Les années passaient, les centres d’intérêt se sont modifiés, la société a évolué mais à l’horizon la haute et droite silhouette de Géry Leuliet ne s’est pas effacée. Il continue aujourd’hui encore par sa vigueur et sa rectitude à nous rappeler la densité, la richesse spirituelle, l’audace et le courage de ce temps conciliaire. Dans son sourire qui a effacé tant et tant de souffrances, de coups et de mensonges, chacun d’entre nous aujourd’hui est encouragé à maintenir, malgré les oublis, les pesanteurs, les replis de notre temps, cette flamme que l’Esprit Saint a allumé au cœur de notre Eglise.
Successeur dans la responsabilité du diocèse d’Amiens, je tiens à dire, en mon nom mais sans doute aussi au nom des deux autres successeurs de Mgr Leuliet, combien nous lui savons gré d’avoir ouvert les chemins essentiels de notre ministère épiscopal. Il a donné les coups nécessaires, et il a reçu les contrecoups inévitables, pour faire tomber les murailles millénaires et permettre à notre Eglise de retrouver son vrai visage pour annoncer l’Evangile au monde.

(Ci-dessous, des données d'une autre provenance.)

Lemma page_inv_settle b es i o :
  let p := run (loaded b) es in
  page_inv (loaded b) es p -> page_inv (loaded b) (es ++ [Settle i o]) (handle_event p (Settle i o)).
Proof.
  intros p Hi. cbn [handle_event]. destruct (waiting p !! i) as [[h a|h a]|] eqn:Ei.
  - assert (Hgone : forall html, page_inv (loaded b) (es ++ [Settle i o]) (set_status html (finish_call i p))).
    { intros html. eapply page_inv_same; [done|by right|cbn; apply elem_of_delete|done]. }
    unfold on_resolution. destruct o as [e|data]; [apply Hgone|].
    destruct (read_resolution data) as [[message|[addr s]]|e] eqn:Er; [apply Hgone| |apply Hgone].
    destruct (Hgone []) as (Hw & _ & Hs). split_and!; cbn in *; [done| |done].
    intros c [= <-]. cbn. destruct (proj1 Hi h a ltac:(by eapply list_elem_of_lookup_2)) as (? & ? & ?).
    split_and!; [done|done|]. exists es, i, data, s, []. by split_and!.
  - unfold on_receipt. destruct o as [e|data]; [|destruct (read_receipt data) as [[message|txid]|e]];
      (eapply page_inv_same; [done|(by left) || (by right)|cbn; apply elem_of_delete|done]).
  - eapply page_inv_same; eauto.
Qed.

Lemma page_inv_run b es : page_inv (loaded b) es (run (loaded b) es).
Proof.
  induction es as [|e es IH] using rev_ind.
  - split_and!; cbn; [|done|]; intros ? ? Hin; by apply not_elem_of_nil in Hin.
  - rewrite run_snoc. destruct e as [h a| | |i o].
    + eapply page_inv_same; eauto.
    + by apply page_inv_click_send.
    + by apply page_inv_click_confirm.
    + by apply page_inv_settle.
Qed.

Ltac page := cbn [confirmBtn waiting sent set_status start_call finish_call show_confirmation
  is_click_send is_click_confirm is_payment is_resolving has_confirm].

Lemma count_app {A} (f : A -> bool) l1 l2 : count f (l1 ++ l2) = (count f l1 + count f l2)%nat.
Proof. unfold count. by rewrite filter_app, length_app. Qed.

Lemma count_one {A} (f : A -> bool) x : count f [x] = if f x then 1%nat else 0%nat.
Proof. unfold count. rewrite filter_cons, filter_nil. by destruct (f x); case_decide. Qed.

Lemma count_delete {A} (f : A -> bool) i l x :
  l !! i = Some x -> (count f (delete i l) + (if f x then 1 else 0))%nat = count f l.
Proof.
  intros Hx. rewrite <- (take_drop_middle l i x Hx) at 2. rewrite delete_take_drop, !count_app.
  change (x :: drop (S i) l) with ([x] ++ drop (S i) l). rewrite count_app, count_one. lia.
Qed.

(** Lookups under way, a confirmation on offer and payments made never exceed
    the clicks on the send button. *)
Lemma payments_bounded b es :
  let p := run (loaded b) es in
  (count is_payment (sent p) + has_confirm p + count is_resolving (waiting p) <= count is_click_send es)%nat /\
  (count is_payment (sent p) <= count is_click_confirm es)%nat.
Proof.
  induction es as [|e es IH] using rev_ind; [done|]. cbn zeta in *. rewrite run_snoc, !count_app, !count_one.
  set (p := run (loaded b) es) in *. unfold has_confirm in *. destruct e as [h a| | |i o]; cbn [handle_event].
  - page. lia.
  - unfold click_send. destruct (sendBtn p); cbn [negb]; [|page; destruct (confirmBtn p); lia].
    destruct (bool_decide _ || bool_decide _); page; rewrite ?count_app, ?count_one; page; destruct (confirmBtn p); lia.
  - unfold click_confirm. destruct (confirmBtn p) as [c|] eqn:Ec; [|rewrite ?Ec; page; lia].
    page. rewrite ?count_app, ?count_one. page. lia.
  - page. destruct (waiting p !! i) as [[h a|h a]|] eqn:Ei; [| |lia];
      pose proof (count_delete is_resolving _ _ _ Ei) as Hd; cbn [is_resolving] in Hd.
    + unfold on_resolution. destruct o as [m|data]; [|destruct (read_resolution data) as [[?|[? ?]]|?]];
        page; destruct (confirmBtn p); lia.
    + unfold on_receipt. destruct o as [m|data]; [|destruct (read_receipt data) as [[?|?]|?]];
        page; destruct (confirmBtn p); lia.
Qed.

End Runs.

Section Handles.
Notation chars := String.list_ascii_of_string.
Implicit Types (l : list Ascii.ascii).

Lemma js_chars s : js s = code_unit <$> chars s.
Proof. induction s as [|c s IH]; [done|]. cbn. by rewrite IH. Qed.

Lemma code_unit_nonneg c : 0 <= code_unit c.
Proof. unfold code_unit. lia. Qed.

Lemma is_js_space_ascii c : is_ascii c -> is_js_space (code_unit c) = Nicknames.isspace c.
Proof.
  unfold is_ascii, is_js_space, Nicknames.isspace. change (Nicknames.code c) with (code_unit c). intros Hc.
  assert (Hne : forall k, 128 <= k -> (code_unit c =? k) = false) by (intros k ?; apply Z.eqb_neq; lia).
  rewrite (Hne 160), (Hne 5760), (Hne 8232), (Hne 8233), (Hne 8239), (Hne 8287), (Hne 12288), (Hne 65279) by lia.
  rewrite (proj2 (Z.leb_gt 8192 (code_unit c))) by lia. cbn [andb orb]. rewrite !orb_false_r. apply orb_comm.
Qed.

Lemma trim_start_ascii l :
  Forall is_ascii l -> trim_start (code_unit <$> l) = code_unit <$> Nicknames.trim_start l.
Proof.
  induction 1 as [|c l Hc _ IH]; [done|]. cbn. rewrite is_js_space_ascii by done.
  by destruct (Nicknames.isspace c).
Qed.

Lemma trim_start_Forall l : Forall is_ascii l -> Forall is_ascii (Nicknames.trim_start l).
Proof. induction 1; cbn; [done|]. case_match; [done|by constructor]. Qed.

Lemma trim_end_ascii l :
  Forall is_ascii l -> trim_end (code_unit <$> l) = code_unit <$> Nicknames.trim_end l.
Proof.
  intros Hl. unfold trim_end, Nicknames.trim_end. rewrite <- fmap_reverse.
  rewrite trim_start_ascii by (by apply Forall_reverse). by rewrite fmap_reverse.
Qed.

Lemma trim_end_Forall l : Forall is_ascii l -> Forall is_ascii (Nicknames.trim_end l).
Proof. intros Hl. apply Forall_reverse, trim_start_Forall. by apply Forall_reverse. Qed.

Lemma strip_at_ascii l : strip_at (code_unit <$> l) = code_unit <$> Nicknames.strip_at l.
Proof. destruct l as [|c l]; [done|]. cbn. change (Nicknames.code c) with (code_unit c). by case_match. Qed.

Lemma strip_at_Forall l : Forall is_ascii l -> Forall is_ascii (Nicknames.strip_at l).
Proof. destruct 1; cbn; [done|]. case_match; [done|by constructor]. Qed.

Lemma ascii_lower_code c : is_ascii c -> ascii_lower (code_unit c) = code_unit (Nicknames.tolower c).
Proof.
  unfold is_ascii, ascii_lower, Nicknames.tolower. change (Nicknames.code c) with (code_unit c). intros Hc.
  case_match; [|done]. pose proof (code_unit_nonneg c). unfold Nicknames.chr.
  unfold code_unit at 2. rewrite Ascii.N_ascii_embedding by lia. lia.
Qed.

Lemma stripped_ascii s :
  Forall is_ascii (chars s) ->
  exists l, strip_at (trim (js s)) = code_unit <$> l /\ Forall is_ascii l /\
    l = Nicknames.strip_at (Nicknames.trim_end (Nicknames.trim_start (chars s))).
Proof.
  intros Hs. eexists. split_and!; [|by apply strip_at_Forall, trim_end_Forall, trim_start_Forall|done].
  unfold trim. rewrite js_chars, trim_start_ascii by done.
  rewrite trim_end_ascii by (by apply trim_start_Forall). by rewrite strip_at_ascii.
Qed.

Lemma chars_string l : chars (String.string_of_list_ascii l) = l.
Proof. induction l; cbn; congruence. Qed.

(** A character whose lower case is allowed in a name is neither space nor [@]. *)
Lemma lower_allowed c :
  Nicknames.IsAllowedChar (Nicknames.tolower c) = true ->
  Nicknames.isspace c = false /\ (Nicknames.code c =? 64) = false.
Proof.
  unfold Nicknames.tolower. destruct (_ && _) eqn:E.
  - intros _. apply andb_prop in E as [?%Z.leb_le ?%Z.leb_le]. unfold Nicknames.isspace.
    split; [|apply Z.eqb_neq; lia]. apply orb_false_iff. split; [apply Z.eqb_neq; lia|].
    apply andb_false_iff. right. apply Z.leb_gt. lia.
  - intros Hc. split; [by apply Nicknames.allowed_not_space|by apply Nicknames.allowed_not_at].
Qed.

Résumant 40 ans après, ce que nous avions vécu au Concile, il dit : « On passait d’une Église société à une Église Mystère du Christ, d’une Église hiérarchique à une Église Peuple de Dieu. » Il me semble que ce centenaire n’est pas une tendre opération où des jeunes en bonne santé se penchent sur un vieillard diminué. Il me semble au contraire que c’est le témoin de l’éternelle jeunesse de l’Eglise qui réveille les petits vieux de tout âge que nous risquons de devenir sans nous en apercevoir.